• What is expected:
Each line starting at the one that contains "inr (extractLoop trackPoints)" and ending at the one that contains "Definition validateTimestamps (points" must be returned exactly, and the rest of the listing is left out.

=== Section Start ===

Inductive Error :=
| NoGPSPointsFound
| NoValidGPSPoints
| MissingTimestamps
| TypeError.

(** ** Track ingestion and validation *)

Definition truthy (x : R) : bool := if Req_dec_T x 0 then false else true.
Definition Rleb (x y : R) : bool := if Rle_dec x y then true else false.

Definition isValidCoordinate (lat lon : JS.num) : bool :=
  match lat, lon with
  | Some lat, Some lon =>
      truthy lat && truthy lon &&
      Rleb (-90) lat && Rleb lat 90 &&
      Rleb (-180) lon && Rleb lon 180
  | _, _ => false
  end.

Definition extractElevation (point : RawPoint) : R :=
  match raw_ele point with
  | Some (Some eleValue) => eleValue
  | _ => 0
  end.

Fixpoint includes (c : ascii) (s : string) : bool :=
  match s with
  | EmptyString => false
  | String a s' => Ascii.eqb a c || includes c s'
  end.

(** [s.replace(c, d)] for one-character strings: the first occurrence. *)
Fixpoint replace_first (c d : ascii) (s : string) : string :=
  match s with
  | EmptyString => EmptyString
  | String a s' => if Ascii.eqb a c then String d s'
                   else String a (replace_first c d s')
  end.

Definition is_digit (a : ascii) : bool :=
  let n := nat_of_ascii a in (48 <=? n)%nat && (n <=? 57)%nat.

(** One step of the pattern: [None] is [\d], [Some c] the literal [c]. *)
Fixpoint matches_pattern (pat : list (option ascii)) (s : string) : bool :=
  match pat, s with
  | [], EmptyString => true
  | None :: pat', String a s' => is_digit a && matches_pattern pat' s'
  | Some c :: pat', String a s' => Ascii.eqb a c && matches_pattern pat' s'
  | _, _ => false
  end.

(** [/^\d{4}-\d{2}-\d{2} \d{2}:\d{2}:\d{2}$/] *)
Definition space_separated_pattern : list (option ascii) :=
  let d := None in
  let l c := Some c in
  [d; d; d; d; l "-"; d; d; l "-"; d; d; l " ";
   d; d; l ":"; d; d; l ":"; d; d]%char.

Section Ingestion.

(** The host's [Date]: [new Date(s)] as epoch milliseconds ([None] for an
    invalid date), the local calendar year of an epoch value, and
    [String.prototype.trim]. *)
Variable Date_parse : string -> option Z.
Variable getFullYear : Z -> Z.
Variable trim : string -> string.

Definition parseAlternativeTimeFormats (timeString : string) : option Z :=
  if includes "T" timeString && negb (includes "Z" timeString)
       && negb (includes "+" timeString)
  then Date_parse (timeString ++ "Z")
  else if matches_pattern space_separated_pattern timeString
  then Date_parse (replace_first " " "T" timeString ++ "Z")
  else None.

Definition extractTimestamp (point : RawPoint) : option Z :=
  match raw_time point with
  | None => None
  | Some EmptyString => None
  | Some textContent =>
      let timeString := trim textContent in
      match Date_parse timeString with
      | Some time => Some time
      | None => parseAlternativeTimeFormats timeString
      end
  end.

(** The first of [trkpt], [rtept], [wpt] that is not empty. *)
Definition selectTrackPoints (xmlDoc : XmlDoc) : list RawPoint :=
  match trkpt xmlDoc with
  | _ :: _ => trkpt xmlDoc
  | [] => match rtept xmlDoc with
          | _ :: _ => rtept xmlDoc
          | [] => wpt xmlDoc
          end
  end.

Definition newPoint (point : RawPoint) (lat lon : R) : Point :=
  mkPoint lat lon (extractElevation point) (extractTimestamp point)
          None None None None None None.

Fixpoint extractLoop (trackPoints : list RawPoint) : list Point :=
  match trackPoints with
  | [] => []
  | point :: rest =>
      if isValidCoordinate (raw_lat point) (raw_lon point)
      then match raw_lat point, raw_lon point with
           | Some lat, Some lon => newPoint point lat lon :: extractLoop rest
           | _, _ => extractLoop rest
           end
      else extractLoop rest
  end.

Definition extractGPXPoints (xmlDoc : XmlDoc) : Error + list Point :=
  match selectTrackPoints xmlDoc with
  | [] => inl NoGPSPointsFound
  | trackPoints => inr (extractLoop trackPoints)
  end.

Definition hasValidTime (p : Point) : bool :=
  match time p with
  | Some t => (2000 <? getFullYear t)%Z
  | None => false
  end.

(** [validateTimestamps]: [inl] is the thrown error. *)
Definition validateTimestamps (points : list Point) : Error + unit :=
  let hasValidTimes := existsb hasValidTime points in
  if negb hasValidTimes then inl MissingTimestamps else inr tt.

=== Section End ===

• Answer to the problem:
  | trackPoints => inr (extractLoop trackPoints)
  end.

Definition hasValidTime (p : Point) : bool :=
  match time p with
  | Some t => (2000 <? getFullYear t)%Z
  | None => false
  end.

(** [validateTimestamps]: [inl] is the thrown error. *)
Definition validateTimestamps (points : list Point) : Error + unit :=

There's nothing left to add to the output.